How does a child and adolescent psychotherapist work?
Working with children and young people
I may see a child or young person individually, with parents or other family members. Sessions are arranged one or more times weekly.
Through the therapeutic relationship with me and in a consistent setting, the child or young person may begin to be able to express their most troubling thoughts and feelings. Confused, frightened, hurt, angry or painful feelings can gradually be put into words rather than actions. I can help the child make sense of their own experience and help to develop their own individuality and potential.
Working with parents and families:
I also see parents or carers without the child being present. Sometimes the child is seen by another therapist while work with the parents goes on; sometimes only the parents are worked with. The work will help the parent make sense of the child’s behaviour, thoughts and feelings, as well as understanding how the parents’ own conflicts impact their ability to parent well. Consultations with parents might explore different possibilities in parenting styles.

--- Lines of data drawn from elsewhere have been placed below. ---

Definition addClusters_Cluster : model := mkModel "Cluster"
  (Model_fields
  ++ [ mkField "CloudProvider" TString TagNone;
    mkField "ClusterID" TString (TagUniqueIndex "uix_clusters_cluster_id");
    mkField "ExternalID" TString TagNone;
    mkField "MultiAZ" TBool TagNone;
    mkField "Region" TString TagNone;
    mkField "Status" TString TagIndex;
    mkField "StatusDetails" TString TagIgnored;
    mkField "IdentityProviderID" TString TagNone;
    mkField "ClusterDNS" TString TagNone;
    mkField "ProviderType" TString TagNone;
    mkField "ProviderSpec" TString TagNone;
    mkField "ClusterSpec" TString TagNone;
    mkField "AvailableCentralOperatorVersions" TJSON TagNone;
    mkField "SupportedInstanceType" TString TagNone ]).

Definition addLeaderLease_LeaderLease : model := mkModel "LeaderLease"
  (Model_fields
  ++ [ mkField "Leader" TString TagNone;
    mkField "LeaseType" TString TagNone;
    mkField "Expires" TTimePtr TagNone ]).
(* ===== verification/Migrations.v ===== *)
(** * Schema migrations

    pkg/db/migrations.go and the migrations of internal/dinosaur/pkg/migrations.

    gorm is the class [Database]: the statements that the migrations send, with the
    laws [DatabaseLaws] of what a statement that succeeded or failed leaves, and when
    an answering database succeeds.  gormigrate is the class [Gormigrate]: [Migrate]
    runs in order the migrations whose identifier is not in the table of migrations
    and records each, [RollbackLast] undoes the last recorded one.  The indexes of the
    tables are not part of the schema.  The last part implements both classes in memory. *)

From S2P Require Import Prelude GoString GoFmt ServiceErrors World Effects LeaderElection Schema.
Local Open Scope string_scope.
Local Open Scope Z_scope.

(** ** What statements do to the tables *)

Definition fill_default (f : field) (r : row) : row :=
  match f_tag f with TagDefault v => <[f_name f := v]> r | _ => r end.

Definition add_column (f : field) (t : table) : table :=
  mkTable (<[f_name f := f_type f]> (t_columns t)) (fill_default f <$> t_rows t).

Definition drop_column (name : string) (t : table) : table :=
  mkTable (delete name (t_columns t)) (delete name <$> t_rows t).

Definition add_missing (t : table) (f : field) : table :=
  match t_columns t !! f_name f with Some _ => t | None => add_column f t end.

(** CREATE TABLE, or ALTER TABLE for the columns that are missing. *)
Definition automigrated (m : model) (ts : tableset) : tableset :=
  <[m_type m := foldl add_missing (default (mkTable ∅ []) (ts !! m_type m)) (FieldsByDBName m)]> ts.

Definition types_agree (m : model) (ts : tableset) : bool :=
  forallb (fun f => match t_columns (default (mkTable ∅ []) (ts !! m_type m)) !! f_name f with
                    | Some ty => bool_decide (ty = f_type f) | None => true end) (FieldsByDBName m).
(* ===== verification/MigrationsData.v ===== *)
(** * What the migrations do to the rows

    The leases that the workers need, the client origins of existing centrals, a
    rollback that is not undone by migrating again, and the order of the identifiers.
    [DataMigration]: internal/dinosaur/pkg/services/data_migration.go, which fills in the
    names of organisations at the start of the server. *)

From S2P Require Import Prelude GoString GoFmt ServiceErrors CentralRequest Store World Effects LeaderElection Schema Migrations MigrationsProps.
Local Open Scope string_scope.
Local Open Scope Z_scope.

(** ** The leases of the workers *)

Definition acceptedCentralWorkerType : string := "accepted_dinosaur".
Definition preparingCentralWorkerType : string := "preparing_dinosaur".
Definition provisioningCentralWorkerType : string := "provisioning_dinosaur".
Definition deletingCentralWorkerType : string := "deleting_dinosaur".
Definition readyCentralWorkerType : string := "ready_dinosaur".
Definition centralDNSWorkerType : string := "dinosaur_dns".
Definition generalWorkerType : string := "general_dinosaur_worker".
Definition centralAuthConfigManagerWorkerType : string := "central_auth_config".
Definition clusterWorkerType : string := "cluster".

Definition worker_types : list string :=
  [ clusterWorkerType; generalWorkerType; acceptedCentralWorkerType; preparingCentralWorkerType; deletingCentralWorkerType;
    provisioningCentralWorkerType; readyCentralWorkerType; centralDNSWorkerType; centralAuthConfigManagerWorkerType ].

(** The rows that [lease_type = ?] selects. *)
Definition leases_of (ty : string) (ts : tableset) : list row :=
  match ts !! "LeaderLease" with
  | Some t => filter (fun r : row => r !! "LeaseType" = Some (VText ty)) (t_rows t)
  | None => []
  end.

(** The types of the leases, where every row is known to have one. *)
Definition typed_leases (tys : list string) (ts : tableset) : Prop :=
  exists t, ts !! "LeaderLease" = Some t /\ Forall2 (fun ty (r : row) => r !! "LeaseType" = Some (VText ty)) tys (t_rows t).

Lemma typed_leases_count tys ts ty : typed_leases tys ts -> length (leases_of ty ts) = length (filter (fun x => x = ty) tys).
Proof.
  intros (t & Ht & Hr). unfold leases_of. rewrite Ht. induction Hr as [|x r xs rs Hx _ IH]; [done|].
  rewrite !filter_cons, Hx. case_decide as H1; case_decide as H2; simpl; [by rewrite IH|congruence..|done].
Qed.

Lemma abstracts_leases ts0 ts tys t0 :
  abstracts ts0 ts -> ts0 !! "LeaderLease" = Some t0 -> t_rows t0 = (fun ty => {["LeaseType" := VText ty]}) <$> tys -> typed_leases tys ts.
Proof.
  intros Ha Ht0 Hrows. pose proof (Ha "LeaderLease") as Hl. rewrite Ht0 in Hl. inversion Hl as [? t [_ Hr] E1 E2|]; subst.
  exists t. split; [done|]. rewrite Hrows, Forall2_fmap_l in Hr. eapply Forall2_impl; [exact Hr|].
  intros ty r [Hs _]. eapply lookup_weaken; [|exact Hs]. apply lookup_singleton_eq.
Qed.
(* ===== verification/Routes.v ===== *)
(** * The routes of the API server

    The table of routes that internal/dinosaur/pkg/routes/route_loader.go builds, under the
    main router and the handlers around it of pkg/server/api_server.go, with the public
    paths of internal/dinosaur/pkg/handlers/authentication.go.

    gorilla/mux and the authentication handler of the OCM SDK are not part of the
    repository.  The tree of routers is data here; what mux documents about it is the class
    [MuxLaws]: paths that are not clean are redirected, the first route whose template and
    methods match is taken, the middlewares of the outer router run first, a path that
    matches for other methods only is answered with 405 and another one with 404.  The CORS
    handler, which adds headers and answers preflight requests, is left out.

    The second half shows what a request that reaches a handler has passed, and that no
    route hides another. *)

From S2P Require Import Prelude GoString GoFmt ServiceErrors World Effects ApiFramework Auth GoPath.
Local Open Scope string_scope.
Local Open Scope Z_scope.

(** ** Routers *)

Inductive handler_id :=
| HOpenAPI | HErrorsList | HErrorsGet | HStatusGet
| HCentralGet | HCentralDelete | HCentralList | HCentralCreate
| HMetricsRange | HMetricsInstant | HFederate
| HCloudProviders | HCloudProviderRegions | HCloudAccounts
| HMetadata | HVersionMetadata
| HAgentConfig | HAgentClusterStatus | HAgentCentralStatuses | HAgentCentrals
| HAdminDbDelete | HAdminSetDefaultVersion | HAdminGetDefaultVersion | HAdminList | HAdminGet | HAdminDelete | HAdminUpdate | HAdminCreate.

#[export] Instance handler_id_eq_dec : EqDecision handler_id.
Proof. solve_decision. Defined.

(** The middlewares; the first six look at no token. *)
Inductive mw :=
| MwSentry | MwOperationID | MwRequestLogging | MwMetrics | MwTransaction | MwCompress
| MwIssuer (issuers : list string) (code : Z) | MwOrgID (code : Z) | MwACL | MwTerms (code : Z)
| MwAllowedOrgs | MwRoles (code : Z) | MwAudit (code : Z).

(** [HandleFunc(template, handler).Name(event).Methods(method)] and
    [PathPrefix(prefix).Subrouter()], in the order in which they were added; a subrouter
    of [NewRoute()] has the empty prefix. *)
#[warnings="-register-all"] Inductive entry :=
| ERoute (template : string) (method : string) (event : string) (h : handler_id)
| ESub (prefix : string) (uses : list mw) (entries : list entry).

(** A route with everything that its routers add to it. *)
Record flat := mkFlat { fl_template : string; fl_method : string; fl_mws : list mw; fl_handler : handler_id }.

Fixpoint flatten (prefix : string) (mws : list mw) (e : entry) : list flat :=
  match e with
  | ERoute template method _ h => [mkFlat (prefix +:+ template) method mws h]
  | ESub p uses entries => concat (flatten (prefix +:+ p) (mws ++ uses) <$> entries)
  end.

(** ** The table *)

Definition APIEndpoint : string := "/api".
Definition DinosaursFleetManagementAPIPrefix : string := "rhacs".
Definition Version : string := "v1".

Section table.
Variable (conf : RouteConfig).

Definition centrals_router : list entry :=
  [ ERoute "/{id}" "GET" "get-central" HCentralGet;
    ERoute "/{id}" "DELETE" "delete-central" HCentralDelete;
    ERoute "" "GET" "list-central" HCentralList;
    ESub "" [MwTerms ErrorTermsNotAccepted] [ERoute "" "POST" "" HCentralCreate];
    ESub "/{id}/metrics" []
      [ ERoute "/query_range" "GET" "get-metrics" HMetricsRange;
        ERoute "/query" "GET" "get-metrics-instant" HMetricsInstant ] ].

Definition agent_router : list entry :=
  [ ERoute "/{id}" "GET" "get-dataplane-cluster-config" HAgentConfig;
    ERoute "/{id}/status" "PUT" "update-dataplane-cluster-status" HAgentClusterStatus;
    ERoute "/{id}/centrals/status" "PUT" "update-dataplane-centrals-status" HAgentCentralStatuses;
    ERoute "/{id}/centrals" "GET" "list-dataplane-centrals" HAgentCentrals ].

Definition admin_router : list entry :=
  [ ESub "/centrals" []
      [ ESub "/db" [] [ERoute "/{id}" "DELETE" "admin-db-delete-central" HAdminDbDelete];
        ERoute "/default-version" "POST" "admin-set-centrals-default-version" HAdminSetDefaultVersion;
        ERoute "/default-version" "GET" "admin-get-centrals-default-version" HAdminGetDefaultVersion;
        ERoute "" "GET" "admin-list-centrals" HAdminList;
        ERoute "/{id}" "GET" "admin-get-central" HAdminGet;
        ERoute "/{id}" "DELETE" "admin-delete-central" HAdminDelete;
        ERoute "/{id}" "PATCH" "admin-update-central" HAdminUpdate;
        ESub "" [] [ERoute "" "POST" "" HAdminCreate] ] ].

(** The issuers of the federate endpoint: those of the other routes and the realm of the
    fleetshard operators. *)
Definition federate_chain : list mw :=
  [MwIssuer (ro_TokenIssuers conf ++ [ro_FleetshardIssuer conf]) ErrorUnauthenticated; MwOrgID ErrorUnauthenticated; MwACL].

Definition v1_router : list entry :=
  [ ERoute "/openapi" "GET" "" HOpenAPI;
    ESub "/errors" [] [ERoute "" "GET" "" HErrorsList; ERoute "/{id}" "GET" "" HErrorsGet];
    ESub "/status" [MwIssuer (ro_TokenIssuers conf) ErrorUnauthenticated] [ERoute "" "GET" "" HStatusGet];
    ESub "/centrals" [MwIssuer (ro_TokenIssuers conf) ErrorUnauthenticated; MwOrgID ErrorUnauthenticated; MwACL] centrals_router;
    ESub "/centrals/{id}/metrics/federate" federate_chain [ERoute "" "GET" "get-federate-metrics" HFederate];
    ESub "/cloud_providers" []
      [ ERoute "" "GET" "list-cloud-providers" HCloudProviders;
        ERoute "/{id}/regions" "GET" "list-regions" HCloudProviderRegions ];
    ESub "/cloud_accounts" [] [ERoute "" "GET" "get-cloud-accounts" HCloudAccounts];
    ERoute "" "GET" "" HVersionMetadata;
    ESub "/agent-clusters" [MwOrgID ErrorNotFound; MwAllowedOrgs; MwIssuer [ro_FleetshardIssuer conf] ErrorNotFound] agent_router;
    ESub "/admin" [MwIssuer [ro_AdminIssuer conf] ErrorNotFound; MwRoles ErrorNotFound; MwAudit ErrorNotFound] admin_router ].

(** The base path of [AddRoutes], and the main router of [NewAPIServer] with it. *)
Definition buildAPIBaseRouter (basePath : string) : entry :=
  ESub basePath [MwMetrics; MwTransaction; MwCompress] [ESub "/v1" [] v1_router; ERoute "" "GET" "" HMetadata].

Definition AddRoutes : entry := buildAPIBaseRouter (Sprintf "%s/%s" [VStr APIEndpoint; VStr DinosaursFleetManagementAPIPrefix]).

Definition mainRouter : entry := ESub "" [MwSentry; MwOperationID; MwRequestLogging] [AddRoutes].

Definition routes : list flat := flatten "" [] mainRouter.
End table.

(** ** What mux documents *)

Definition slash : Ascii.ascii := Ascii.ascii_of_nat 47.
Definition segments (s : string) : list string := Split slash s.

(** [{name}] *)
Definition variable (seg : string) : option string :=
  if HasPrefix seg "{" && HasSuffix seg "}" then Some (String.substring 1 (String.length seg - 2) seg) else None.

(** A variable stands for one segment that is not empty. *)
Fixpoint match_segments (tpl path : list string) : option (list (string * string)) :=
  match tpl, path with
  | [], [] => Some []
  | t :: tpl, s :: path =>
      match variable t with
      | Some x => if bool_decide (s = "") then None else cons (x, s) <$> match_segments tpl path
      | None => if bool_decide (t = s) then match_segments tpl path else None
      end
  | _, _ => None
  end.

Definition path_vars (f : flat) (path : string) : option (list (string * string)) :=
  match_segments (segments (fl_template f)) (segments path).

Inductive outcome :=
| Reached (f : flat) (vars : list (string * string))
| NoMethod
| NoRoute
| Redirected
| Refused.

Definition takes (method path : string) (f : flat) : bool :=
  bool_decide (fl_method f = method) && bool_decide (is_Some (path_vars f path)).

Definition first_match (fs : list flat) (method path : string) : outcome :=
  match List.find (takes method path) fs with
  | Some f => Reached f (default [] (path_vars f path))
  | None => if existsb (fun f => bool_decide (is_Some (path_vars f path))) fs then NoMethod else NoRoute
  end.

(** An absolute path without empty segments but the last, and without [.] and [..]. *)
Definition clean (path : string) : bool :=
  match segments path with
  | "" :: segs =>
      bool_decide (segs <> []) && forallb (fun s => bool_decide (s <> "." /\ s <> "..")) segs &&
      forallb (fun s => bool_decide (s <> "")) (removelast segs)
  | _ => false
  end.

What happens in a typical session with a child?
I work in an age-appropriate way with the patient. During an individual session, young children do not usually talk directly about difficult things but will communicate through play using the toys I provide. Older children may also play or draw, whilst teenagers are more likely to talk about their feelings. Infants and parents are seen together to think about their patterns of interaction.
With trained and skilled observation, play is a powerful form of communication which may express how a child feels and the difficulties they may be experiencing. The relationship between the child and the therapist is central to the treatment.
Everyone is individual and it is impossible to predict how your child will respond to having sessions. Nevertheless it may be helpful to consider the kinds of responses there may be. Some children take to it very easily, finding it a relief to have someone outside the family with whom to talk. Others find it more difficult. Sometimes there is a “honeymoon” period when children attend easily and then suddenly become resistant. Sometimes there is a fairly quick improvement in the behaviour which led to the initial concerns.
It is usual for people attending psychotherapy to have mixed feelings as difficult areas are discussed. Adults in therapy recognise this and this helps carry them over times experienced as painful. Children may not have this perspective and they may need their parents’ or carer’s encouragement to persist.
How long does treatment last?
Interventions with children and parents may be short- or long-term, from as few as two to six sessions to regular appointments over several years. Research has demonstrated the existence of a ‘sleeper effect’, with adults who had been treated as children or young people still feeling its impact many years later.